▶ _PROMPT_
Every line of the material below, from the top through the line with "Blocked (ReqSignTransaction r t) k)", should be reproduced exactly.

▶ _DATA TO EXAMINE_
(** X8.  On a connected adapter [signTransaction] forwards the
    transaction to the channel and suspends.  It resolves with the signed
    transaction, or with the transaction it was given when the channel
    answers with nothing; a rejection is wrapped in a
    [WalletSignTransactionError], emitted once and rethrown. *)
Theorem signTransaction_connected (w : World) (r : nat) (t : Transaction) :
  _wallet (this w) = Some r ->
  connected w = true ->
  exists k,
    exec (signTransaction t) w
    = (with_calls (calls w ++ [CSignTransaction r t]) w, [],
       Blocked (ReqSignTransaction r t) k)
    /\ (forall t' w', exec (k (Fulfilled (Some t'))) w' = (w', [], Done (Fulfilled t')))
    /\ (forall w', exec (k (Fulfilled None)) w' = (w', [], Done (Fulfilled t)))
    /\ (forall e w',
          exec (k (Failed e)) w'
          = (with_emitted (emitted w' ++ [EvError (WalletSignTransactionError e)]) w',
             [], Done (Failed (WalletSignTransactionError e)))).
Proof.
  intros H C. unfold signTransaction, live_wallet. cbn. rewrite H, C. cbn.
  eexists. split; [reflexivity|]. split_and!; intros; reflexivity.
Qed.

(** X9.  On a connected adapter [signAllTransactions] forwards the
    list to the channel and suspends.  It resolves with the signed list, or
    with the list it was given when the channel answers with nothing; a
    rejection is wrapped in a [WalletSignTransactionError], emitted once and
    rethrown. *)
Theorem signAllTransactions_connected
    (w : World) (r : nat) (ts : list Transaction) :
  _wallet (this w) = Some r ->
  connected w = true ->
  exists k,
    exec (signAllTransactions ts) w
    = (with_calls (calls w ++ [CSignAllTransactions r ts]) w, [],
       Blocked (ReqSignAllTransactions r ts) k)
    /\ (forall ts' w', exec (k (Fulfilled (Some ts'))) w' = (w', [], Done (Fulfilled ts')))
    /\ (forall w', exec (k (Fulfilled None)) w' = (w', [], Done (Fulfilled ts)))
    /\ (forall e w',
          exec (k (Failed e)) w'
          = (with_emitted (emitted w' ++ [EvError (WalletSignTransactionError e)]) w',
             [], Done (Failed (WalletSignTransactionError e)))).
Proof.
  intros H C. unfold signAllTransactions, live_wallet. cbn. rewrite H, C. cbn.
  eexists. split; [reflexivity|]. split_and!; intros; reflexivity.
Qed.

(** X10.  On a connected adapter [signMessage] forwards the message
    to the channel and resolves with the signature of the answer; a
    rejection is wrapped in a [WalletSignMessageError], emitted once and
    rethrown. *)
Theorem signMessage_connected (w : World) (r : nat) (m : Bytes) :
  _wallet (this w) = Some r ->
  connected w = true ->
  exists k,
    exec (signMessage m) w
    = (with_calls (calls w ++ [CSignMessage r m]) w, [],
       Blocked (ReqSignMessage r m) k)
    /\ (forall signature w',
          exec (k (Fulfilled signature)) w' = (w', [], Done (Fulfilled signature)))
    /\ (forall e w',
          exec (k (Failed e)) w'
          = (with_emitted (emitted w' ++ [EvError (WalletSignMessageError e)]) w',
             [], Done (Failed (WalletSignMessageError e)))).
Proof.
  intros H C. unfold signMessage, live_wallet. cbn. rewrite H, C. cbn.
  eexists. split; [reflexivity|]. split_and!; intros; reflexivity.
Qed.

(** X11.  On a connected adapter [sendTransaction] hands the
    transaction to the channel and returns the channel's promise without
    awaiting it.  An error thrown by the call itself is emitted as an
    [error] event and rethrown unwrapped; a later rejection of the promise
    reaches the caller unwrapped and without any event. *)
Theorem sendTransaction_connected
    (w : World) (r : nat) (ob : Embed) (t : Transaction) :
  _wallet (this w) = Some r ->
  heap w !! r = Some ob ->
  isLoggedIn ob = true ->
  let w1 := with_calls (calls w ++ [CSendTransaction r t]) w in
  match sendTransaction_throws ob with
  | Some e =>
      exec (sendTransaction t) w
      = (with_emitted (emitted w ++ [EvError e]) w1, [], Done (Failed e))
  | None =>
      exists k,
        exec (sendTransaction t) w = (w1, [], Blocked (ReqSendTransaction r t) k)
        /\ (forall s w', exec (k (Fulfilled s)) w' = (w', [], Done (Fulfilled s)))
        /\ (forall e w', exec (k (Failed e)) w' = (w', [], Done (Failed e)))
  end.
Proof.
  intros H Hob C w1.
  unfold sendTransaction, live_wallet. cbn. unfold connected, logged_in.
  rewrite H, Hob, C. cbn. rewrite Hob.
  destruct (sendTransaction_throws ob); cbn.
  - reflexivity.
  - eexists. split; [reflexivity|]. split; intros; reflexivity.
Qed.

(** ** The wallet surface *)

(** X12.  [showWallet] and [hideWallet] never throw.  While no method
    is stored they only log an error; once the handshake callback has run
    they call the method it stored, [showWallet] with its page argument. *)
Theorem wallet_surface_methods
    (w : World) (page : option EmbeddedWalletPage) (s h : nat) :
  (_showWallet (this w) = None ->
   exists msg,
     exec (showWallet page) w
     = (with_calls (calls w ++ [CConsoleError msg]) w, [], Done (Fulfilled tt)))
  /\ (_hideWallet (this w) = None ->
      exists msg,
        exec hideWallet w
        = (with_calls (calls w ++ [CConsoleError msg]) w, [], Done (Fulfilled tt)))
  /\ (let w1 := fst (fst (exec (onWalletHandshake s h) w)) in
      exec (showWallet page) w1
      = (with_calls (calls w1 ++ [CShowWallet s page]) w1, [], Done (Fulfilled tt))
      /\ exec hideWallet w1
         = (with_calls (calls w1 ++ [CHideWallet h]) w1, [], Done (Fulfilled tt))).
Proof.
  split_and!.
  - intros H. unfold showWallet. cbn. rewrite H. cbn. eexists. reflexivity.
  - intros H. unfold hideWallet. cbn. rewrite H. cbn. eexists. reflexivity.
  - cbn. split; reflexivity.
Qed.

(** ** The allowlist verdict *)

Lemma on_disallowed_turn w :
  let w0 := with_calls
              (calls w ++ match _wallet (this w) with
                          | Some r => [CNotifyDisallowed r]
                          | None => []
                          end)
              (with_this (set_isDisallowed true) w) in
  exec on_disallowed w
  = (fst (fst (exec disconnect w0)), park (snd (exec disconnect w0)),
     Done (Fulfilled tt)).
Proof.
  intros w0.
  assert (E : exec on_disallowed w
              = let '(w1, d1, o1) := exec disconnect w0 in
                (w1, d1 ++ park o1 ++ [], Done (Fulfilled tt))).
  { unfold on_disallowed. cbn -[disconnect]. subst w0.
    destruct (_wallet (this w)) as [r|] eqn:H; cbn -[disconnect].
    - reflexivity.
    - assert (E : with_calls (calls w ++ [])
                    (with_this (set_isDisallowed true) w)
                  = with_this (set_isDisallowed true) w).
      { apply world_ext; fields; try reflexivity. apply app_nil_r. }
      rewrite E. reflexivity. }
  rewrite E. pose proof (disconnect_spawns_nothing w0) as Hd.
  destruct (exec disconnect w0) as [[w1 d1] o1]. cbn in Hd. subst d1.
  cbn. rewrite app_nil_r. reflexivity.
Qed.

Lemma on_disallowed_effect (w : World) :
  let w1 := fst (fst (exec on_disallowed w)) in
  _isDisallowed (this w1) = true
  /\ _connecting (this w1) = false
  /\ _disconnected (this w1) = true
  /\ _wallet (this w1) = None
  /\ (_wallet (this w) <> None -> _publicKey (this w1) = None)
  /\ (forall r, _wallet (this w) = Some r ->
        exists cs, calls w1 = calls w ++ CNotifyDisallowed r :: COff r :: cs)
  /\ (_wallet (this w) = None -> calls w1 = calls w).
Proof.
  intros w1. subst w1. rewrite on_disallowed_turn. cbn [fst].
  match goal with |- context [exec disconnect ?W] => set (W0 := W) end.
  assert (Hw : _wallet (this W0) = _wallet (this w)) by reflexivity.
  assert (Hp : _publicKey (this W0) = _publicKey (this w)) by reflexivity.
  pose proof (disconnect_this W0) as Ht.
  destruct (release_facts (this W0)) as (F1 & F2 & F3 & F4).
  split_and!.
  - rewrite Ht. unfold release. destruct (_wallet (this W0)); reflexivity.
  - rewrite Ht. exact F1.
  - rewrite Ht. exact F2.
  - rewrite Ht. exact F3.
  - intros Hne. rewrite Ht. apply F4. left. congruence.
  - intros r Hr. rewrite Hr in Hw.
    destruct (logged_in W0 r) eqn:L.
    + rewrite (disconnect_suspends W0 r Hw L). fields. subst W0. fields.
      rewrite Hr. eexists. rewrite <- app_assoc. reflexivity.
    + rewrite (disconnect_forced W0 r Hw L). fields. subst W0. fields.
      rewrite Hr. unfold teardown_calls.
      match goal with |- context [match ?x with Some _ => _ | None => _ end] =>
        destruct x as [ob|] end;
        [destruct (clearElements_throws ob)|]; eexists; rewrite <- app_assoc; reflexivity.
  - intros Hn. rewrite Hn in Hw. rewrite (disconnect_no_channel W0 Hw).
    fields. subst W0. fields. rewrite Hn. apply app_nil_r.
Qed.

(** ** Construction and the allowlist check *)

Lemma check_suspends b cid url cb w u :
  parse_url w url = Some u ->
  exec (checkIfAllowListed b cid url cb) w
  = (with_calls (calls w ++ [CFetch {| q_clientId := cid; q_referrerUrl := sanitized u |}]) w,
     [],
     Blocked (ReqFetch {| q_clientId := cid; q_referrerUrl := sanitized u |})
       (check_after_fetch cb)).
Proof.
  intros Hu. unfold checkIfAllowListed, sanitizeUrlForAllowList. cbn. rewrite Hu.
  reflexivity.
Qed.

Lemma check_after_fetch_suspends cb response w :
  exec (check_after_fetch cb (Fulfilled response)) w
  = (w, [], Blocked (ReqJson response) (check_after_json cb response)).
Proof. reflexivity. Qed.

Lemma check_unparsable b cid url cb w :
  parse_url w url = None ->
  exec (checkIfAllowListed b cid url cb) w
  = (w, [], Done (Failed (TypeError "Invalid URL"))).
Proof.
  intros Hu. unfold checkIfAllowListed, sanitizeUrlForAllowList. cbn. rewrite Hu.
  reflexivity.
Qed.

(** X13.  When its URL argument, for the constructor the page origin,
    does not parse as a URL, [checkIfAllowListed] rejects with the
    [TypeError] of [new URL] before anything else: no request is sent and
    the callback never runs. *)
Theorem unparsable_origin_skips_check
    (b : BuildEnv) (cid url : string) (cb : Prog unit) (w : World) :
  parse_url w url = None ->
  exec (checkIfAllowListed b cid url cb) w
  = (w, [], Done (Failed (TypeError "Invalid URL"))).
Proof.
  intros Hu. unfold checkIfAllowListed, sanitizeUrlForAllowList. cbn.
  rewrite Hu. reflexivity.
Qed.

Lemma exec_preLoadIframe w :
  exists cs,
    exec preLoadIframe w = (with_calls (calls w ++ cs) w, [], Done (Fulfilled tt))
    /\ filter is_fetch cs = [].
Proof.
  unfold preLoadIframe. cbn.
  destruct (negb (has_document (env w)) || negb (has_window (env w))); cbn.
  - exists []. split; [|reflexivity]. apply result_eq; try reflexivity.
    apply world_ext; fields; try reflexivity. symmetry. apply app_nil_r.
  - destruct (prefetch_supported (env w)); cbn.
    + exists [CPrefetchLink]. split; reflexivity.
    + exists []. split; [|reflexivity]. apply result_eq; try reflexivity.
      apply world_ext; fields; try reflexivity. symmetry. apply app_nil_r.
Qed.

(** X14.  The constructor returns with the adapter in its initial
    state, emits nothing and leaves storage alone.  Without a [window] it
    sends no request; with one, and an origin that parses, it leaves exactly
    one detached task, the allowlist check waiting on its single [fetch] for
    the sanitized origin and the [clientId]. *)
Theorem constructor_starts_check (c : WalletAdapterConfig) (w : World) :
  let '(w1, d, o) := exec (constructor c) w in
  o = Done (Fulfilled tt)
  /\ this w1 = initial_adapter c (env w)
  /\ emitted w1 = emitted w
  /\ localStorage w1 = localStorage w
  /\ (has_window (env w) = false ->
      d = [] /\ filter is_fetch (calls w1) = filter is_fetch (calls w))
  /\ (forall u,
        has_window (env w) = true ->
        parse_url w (origin w) = Some u ->
        let configUrl := {| q_clientId := clientId c; q_referrerUrl := sanitized u |} in
        d = [Parked (ReqFetch configUrl) (check_after_fetch on_disallowed)]
        /\ filter is_fetch (calls w1) = filter is_fetch (calls w) ++ [CFetch configUrl]).
Proof.
  unfold constructor. cbn -[checkIfAllowListed on_disallowed preLoadIframe].
  destruct (has_window (env w)) eqn:Hw;
    cbn -[checkIfAllowListed on_disallowed preLoadIframe].
  - destruct (parse_url w (origin w)) as [u|] eqn:Hu.
    + rewrite (check_suspends _ _ _ _ _ _ Hu).
      match goal with |- context [exec preLoadIframe ?W] =>
        destruct (exec_preLoadIframe W) as (cs & -> & Hcs) end.
      cbn -[on_disallowed].
      split_and!; try reflexivity.
      * discriminate.
      * intros u' _ [= <-]. split; [reflexivity|].
        rewrite !filter_app, Hcs. cbn. rewrite !app_nil_r. reflexivity.
    + rewrite (check_unparsable _ _ _ _ _ Hu).
      match goal with |- context [exec preLoadIframe ?W] =>
        destruct (exec_preLoadIframe W) as (cs & -> & Hcs) end.
      cbn. split_and!; try reflexivity.
      * discriminate.
      * intros u' _ [=].
  - match goal with |- context [exec preLoadIframe ?W] =>
      destruct (exec_preLoadIframe W) as (cs & -> & Hcs) end.
    cbn. split_and!; try reflexivity.
    + intros _. split; [reflexivity|].
      rewrite !filter_app, Hcs. cbn. rewrite !app_nil_r. reflexivity.
    + discriminate.
Qed.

▶ _EXERCISE RESPONSE_
(** X8.  On a connected adapter [signTransaction] forwards the
    transaction to the channel and suspends.  It resolves with the signed
    transaction, or with the transaction it was given when the channel
    answers with nothing; a rejection is wrapped in a
    [WalletSignTransactionError], emitted once and rethrown. *)
Theorem signTransaction_connected (w : World) (r : nat) (t : Transaction) :
  _wallet (this w) = Some r ->
  connected w = true ->
  exists k,
    exec (signTransaction t) w
    = (with_calls (calls w ++ [CSignTransaction r t]) w, [],
       Blocked (ReqSignTransaction r t) k)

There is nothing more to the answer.